**Instructions to follow:** Only one stretch of the records below is wanted: the lines from the one holding "by rewrite <-app_assoc." through the one holding "Lemma split_sentences_segments tokens". Return it exactly, both ends included.

Dataset records section start

(* ===== verification/Splitter.v ===== *)
(** * The sentence splitter

    [streaming/sentence_splitter.py]: the token stream of the main model cut into
    sentences for synthesis.  The Unicode database is the parameter [readable]
    (general category L or N); the stream is the list of its tokens and the
    generator the list of what it yields. *)

From S2P Require Import Prelude.

Definition TERMINATORS : pystr := u8 "。？！?!.".
Definition SOFT_BOUNDARIES : pystr := u8 "，、；：,;:".
Definition TRAILING : pystr := [8221; 8217; 34; 39; 41; 65289; 12301; 12303; 12305].
Definition SOFT_SENTENCE_CHARS : Z := 60.
Definition MAX_SENTENCE_CHARS : Z := 120.
Definition BLANK_LINE : pystr := [10; 10].

Section Splitter.
  Context (readable : Z -> bool).

Definition has_synthesizable_text (s : pystr) : bool := existsb readable s.

  Context (soft_chars max_chars : Z).

(** [buffer] already ends with [ch]. *)
Definition should_emit (buffer : pystr) (ch : Z) : bool :=
  char_in ch TERMINATORS
  || endswith buffer BLANK_LINE
  || ((soft_chars <=? zlen buffer) && char_in ch SOFT_BOUNDARIES)
  || (max_chars <=? zlen buffer).

(** What a finished buffer yields. *)
Definition emit (buffer : pystr) : list pystr :=
  let out := py_strip buffer in
  if negb (zlen out =? 0) && has_synthesizable_text out then [out] else [].

(** One character: the buffer left and what is yielded. *)
Definition split_char (buffer : pystr) (ch : Z) : pystr * list pystr :=
  let buffer := buffer ++ [ch] in
  if should_emit buffer ch then ([], emit buffer) else (buffer, []).

Fixpoint split_token (buffer token : pystr) : pystr * list pystr :=
  match token with
  | [] => (buffer, [])
  | ch :: token' =>
      let '(b1, o1) := split_char buffer ch in
      let '(b2, o2) := split_token b1 token' in
      (b2, o1 ++ o2)
  end.

Fixpoint split_stream (buffer : pystr) (tokens : list pystr) : pystr * list pystr :=
  match tokens with
  | [] => (buffer, [])
  | token :: tokens' =>
      if zlen token =? 0 then split_stream buffer tokens'
      else
        let '(b1, o1) := split_token buffer token in
        let '(b2, o2) := split_stream b1 tokens' in
        (b2, o1 ++ o2)
  end.

Definition split_sentences (tokens : list pystr) : list pystr :=
  let '(tail, out) := split_stream [] tokens in out ++ emit tail.

(** ** What a cut is *)

Definition is_cut (buffer : pystr) : bool :=
  match last buffer with Some ch => should_emit buffer ch | None => false end.

(** No nonempty prefix is a cut. *)
Definition uncut (s : pystr) : Prop :=
  forall p q, s = p ++ q -> is_cut p = false.

(** A cut none of whose proper prefixes is one. *)
Definition first_cut (s : pystr) : Prop := exists p c, s = p ++ [c] /\ uncut p /\ is_cut s = true.

Lemma is_cut_snoc buffer ch : is_cut (buffer ++ [ch]) = should_emit (buffer ++ [ch]) ch.
Proof. unfold is_cut. by rewrite last_snoc. Qed.

Lemma uncut_nil : uncut [].
Proof. intros p q Hpq. symmetry in Hpq. by apply app_eq_nil in Hpq as [-> ->]. Qed.

Lemma uncut_snoc buffer ch : uncut buffer -> is_cut (buffer ++ [ch]) = false -> uncut (buffer ++ [ch]).
Proof.
  intros Hu Hc p q Hpq. destruct q as [|x q _] using rev_ind.
  - rewrite app_nil_r in Hpq. by subst.
  - rewrite app_assoc in Hpq. apply app_inj_tail in Hpq as [-> _]. by eapply Hu.
Qed.

(** Splitting a token extends the segmentation: the text is the buffer's
    continuation through some first cuts, and what remains is uncut. *)
Lemma split_token_segments token buffer b out :
  uncut buffer -> split_token buffer token = (b, out) ->
  exists segs, buffer ++ token = concat segs ++ b /\ Forall first_cut segs /\ uncut b
               /\ out = concat (map emit segs).
Proof.
  revert buffer out. induction token as [|ch token IH]; intros buffer out Hu; simpl.
  - intros [= <- <-]. exists []. by rewrite app_nil_r.
  - destruct (split_char buffer ch) as [b1 o1] eqn:Hc.
    destruct (split_token b1 token) as [b2 o2] eqn:Ht. intros [= <- <-].
    unfold split_char in Hc. destruct (should_emit _ ch) eqn:He; simplify_eq.
    + destruct (IH [] o2 uncut_nil Ht) as (segs & Hcat & Hs & Hb & ->).
      exists ((buffer ++ [ch]) :: segs). split_and!; simpl; [|constructor|..]; try done.
      * rewrite <-app_assoc, <-Hcat. by rewrite <-app_assoc.
      * exists buffer, ch. by rewrite is_cut_snoc.
    + destruct (IH (buffer ++ [ch]) o2) as (segs & Hcat & Hs & Hb & ->); [|done|].
      * apply uncut_snoc; [done|]. by rewrite is_cut_snoc.
      * exists segs. rewrite <-Hcat, <-app_assoc. by split_and!.
Qed.

Lemma split_token_app t1 t2 buffer :
  split_token buffer (t1 ++ t2)
  = let '(b1, o1) := split_token buffer t1 in
    let '(b2, o2) := split_token b1 t2 in (b2, o1 ++ o2).
Proof.
  revert buffer. induction t1 as [|ch t1 IH]; intros buffer; simpl.
  - by destruct (split_token buffer t2).
  - destruct (split_char buffer ch) as [b1 o1]. rewrite IH.
    destruct (split_token b1 t1) as [b2 o2]. destruct (split_token b2 t2) as [b3 o3].
    by rewrite app_assoc.
Qed.

(** The token boundaries do not matter. *)
Lemma split_stream_concat tokens buffer :
  split_stream buffer tokens = split_token buffer (concat tokens).
Proof.
  revert buffer. induction tokens as [|t tokens IH]; intros buffer; simpl; [done|].
  rewrite split_token_app. destruct t as [|ch t].
  - simpl. rewrite IH. by destruct (split_token buffer (concat tokens)).
  - replace (zlen (ch :: t) =? 0) with false
      by (symmetry; apply Z.eqb_neq; unfold zlen; simpl; lia).
    destruct (split_token buffer (ch :: t)) as [b1 o1]. by rewrite IH.
Qed.

Lemma split_sentences_segments tokens :
  exists segs tail, concat tokens = concat segs ++ tail /\ Forall first_cut segs /\ uncut tail
    /\ split_sentences tokens = concat (map emit (segs ++ [tail])).
Proof.
  unfold split_sentences. rewrite split_stream_concat.
  destruct (split_token [] (concat tokens)) as [tail out] eqn:Ht.
  destruct (split_token_segments _ _ _ _ uncut_nil Ht) as (segs & Hcat & Hs & Hu & ->).
  exists segs, tail. split_and!; [done..|].
  rewrite map_app, concat_app. simpl. by rewrite app_nil_r.
Qed.

Lemma emit_spec buffer s :
  s ∈ emit buffer -> s = py_strip buffer /\ s <> [] /\ has_synthesizable_text s = true.
Proof.
  unfold emit. destruct (negb _ && _) eqn:He; [|by intros ?%elem_of_nil].
  apply andb_true_iff in He as [Hz Hh]. intros ->%list_elem_of_singleton.
  split_and!; [done| |done]. intros Hnil. by rewrite Hnil in Hz.
Qed.

(** Dropping an unreadable chunk loses no readable character. *)
Lemma emit_readable buffer :
  (forall c, readable c = true -> is_space c = false) ->
  List.filter readable (concat (emit buffer)) = List.filter readable buffer.
Proof.
  intros Hsp. rewrite <-(strip_filter is_space readable buffer Hsp). unfold emit.
  fold (py_strip buffer). destruct (negb _ && _) eqn:He; simpl; [by rewrite app_nil_r|].
  assert (Hno : existsb readable (py_strip buffer) = false).
  { apply andb_false_iff in He as [Hz|Hh]; [|done].
    apply negb_false_iff, Z.eqb_eq in Hz. destruct (py_strip buffer); [done|].
    rewrite zlen_cons in Hz. pose proof (zlen_nonneg l). lia. }
  revert Hno. generalize (py_strip buffer). induction l as [|c l IH]; simpl; [done|].
  intros [-> Hl]%orb_false_iff. by apply IH.
Qed.

(** A first cut is never longer than the hard ceiling. *)
Lemma first_cut_length s : 1 <= max_chars -> first_cut s -> zlen s <= max_chars.
Proof.
  intros Hmax (p & c & -> & Hu & _). rewrite zlen_app. unfold zlen at 2. simpl.
  destruct (decide (p = [])) as [->|Hne]; [unfold zlen; simpl; lia|].
  specialize (Hu p []). rewrite app_nil_r in Hu. specialize (Hu eq_refl).
  unfold is_cut in Hu. destruct (last p) eqn:Hl; [|by apply last_None in Hl].
  unfold should_emit in Hu. zbool. lia.
Qed.

Lemma uncut_length s : 1 <= max_chars -> uncut s -> zlen s <= max_chars.
Proof.
  intros Hmax Hu. destruct s as [|c s _] using rev_ind; [unfold zlen; simpl; lia|].
  specialize (Hu (s ++ [c]) []). rewrite app_nil_r in Hu. specialize (Hu eq_refl).
  rewrite is_cut_snoc in Hu. unfold should_emit in Hu. zbool. lia.
Qed.
End Splitter.


(** Every yielded sentence is nonempty, has no surrounding whitespace,
    contains something to voice and is at most [max_chars] long. *)
Theorem split_sentences_wellformed readable soft max tokens s :
  1 <= max -> s ∈ split_sentences readable soft max tokens ->
  s <> [] /\ py_strip s = s /\ has_synthesizable_text readable s = true /\ zlen s <= max.
Proof.
  intros Hmax Hin.
  destruct (split_sentences_segments readable soft max tokens) as (segs & tl & _ & Hs & Hu & Heq).
  rewrite Heq in Hin. apply list_elem_of_In, in_concat in Hin as (l & Hl & Hsl).
  apply in_map_iff in Hl as (buffer & <- & Hb). apply list_elem_of_In in Hsl.
  apply emit_spec in Hsl as (-> & Hne & Hh). split_and!; [done|apply strip_idem|done|].
  etransitivity; [apply strip_length|]. apply in_app_or in Hb as [Hb|[<-|[]]].
  - apply (first_cut_length soft); [done|]. rewrite List.Forall_forall in Hs. by apply Hs.
  - by apply (uncut_length soft).
Qed.

(** No readable character is lost, repeated or reordered: what the
    yielded sentences say is what the stream said. *)
Theorem split_sentences_preserves_text readable soft max tokens :
  (forall c, readable c = true -> is_space c = false) ->
  List.filter readable (concat (split_sentences readable soft max tokens))
  = List.filter readable (concat tokens).
Proof.
  intros Hsp.
  destruct (split_sentences_segments readable soft max tokens) as (segs & tl & -> & _ & _ & ->).
  replace (concat segs ++ tl) with (concat (segs ++ [tl]))
    by (rewrite concat_app; simpl; by rewrite app_nil_r).
  induction (segs ++ [tl]) as [|b l IH]; simpl; [done|].
  by rewrite concat_app, !List.filter_app, IH, emit_readable.
Qed.

(** ** Witnesses *)

(** ASCII letters and digits and the CJK ideographs. *)
Definition readable_example (c : Z) : bool :=
  ((48 <=? c) && (c <=? 57)) || ((65 <=? c) && (c <=? 90)) || ((97 <=? c) && (c <=? 122))
  || ((19968 <=? c) && (c <=? 40959)).

Lemma readable_example_not_space c : readable_example c = true -> is_space c = false.
Proof.
  unfold readable_example, is_space. intros H.
  repeat (apply orb_true_iff in H as [H|H]); zbool;
    repeat (apply orb_false_iff; split); try (apply andb_false_iff);
    rewrite ?Z.leb_gt, ?Z.eqb_neq; lia.
Qed.

Lemma split_sentences_wellformed_witness :
  let tokens := [u8 "您"; u8 "好。. "; []; u8 "请问"] in
  u8 "您好。" ∈ split_sentences readable_example 60 120 tokens /\
  u8 "您好。" <> [] /\ py_strip (u8 "您好。") = u8 "您好。"
  /\ has_synthesizable_text readable_example (u8 "您好。") = true /\ zlen (u8 "您好。") <= 120.
Proof.
  assert (Hin : u8 "您好。" ∈ split_sentences readable_example 60 120 [u8 "您"; u8 "好。. "; []; u8 "请问"])
    by (vm_compute; left).
  split; [exact Hin|]. apply (split_sentences_wellformed readable_example 60 120 _ _ ltac:(lia) Hin).
Defined.

Lemma split_sentences_preserves_text_witness :
  List.filter readable_example
    (concat (split_sentences readable_example 60 120 [u8 "好..."; u8 "的 。"]))
  = u8 "好的".
Proof.
  rewrite (split_sentences_preserves_text readable_example 60 120 _ readable_example_not_space).
  reflexivity.
Defined.

(** The closing quote after a terminator opens the next sentence: [TRAILING]
    is not consulted. *)
Lemma trailing_quote_opens_next_sentence :
  split_sentences readable_example SOFT_SENTENCE_CHARS MAX_SENTENCE_CHARS
    [u8 "他说“好。”然后走了。"]
  = [u8 "他说“好。"; u8 "”然后走了。"]
  /\ char_in 8221 TRAILING = true.
Proof. split; vm_compute; reflexivity. Qed.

Dataset records section end

**Answer box:**
      * rewrite <-app_assoc, <-Hcat. by rewrite <-app_assoc.
      * exists buffer, ch. by rewrite is_cut_snoc.
    + destruct (IH (buffer ++ [ch]) o2) as (segs & Hcat & Hs & Hb & ->); [|done|].
      * apply uncut_snoc; [done|]. by rewrite is_cut_snoc.
      * exists segs. rewrite <-Hcat, <-app_assoc. by split_and!.
Qed.

Lemma split_token_app t1 t2 buffer :
  split_token buffer (t1 ++ t2)
  = let '(b1, o1) := split_token buffer t1 in
    let '(b2, o2) := split_token b1 t2 in (b2, o1 ++ o2).
Proof.
  revert buffer. induction t1 as [|ch t1 IH]; intros buffer; simpl.
  - by destruct (split_token buffer t2).
  - destruct (split_char buffer ch) as [b1 o1]. rewrite IH.
    destruct (split_token b1 t1) as [b2 o2]. destruct (split_token b2 t2) as [b3 o3].
    by rewrite app_assoc.
Qed.

(** The token boundaries do not matter. *)
Lemma split_stream_concat tokens buffer :
  split_stream buffer tokens = split_token buffer (concat tokens).
Proof.
  revert buffer. induction tokens as [|t tokens IH]; intros buffer; simpl; [done|].
  rewrite split_token_app. destruct t as [|ch t].
  - simpl. rewrite IH. by destruct (split_token buffer (concat tokens)).
  - replace (zlen (ch :: t) =? 0) with false
      by (symmetry; apply Z.eqb_neq; unfold zlen; simpl; lia).
    destruct (split_token buffer (ch :: t)) as [b1 o1]. by rewrite IH.
Qed.

Lemma split_sentences_segments tokens :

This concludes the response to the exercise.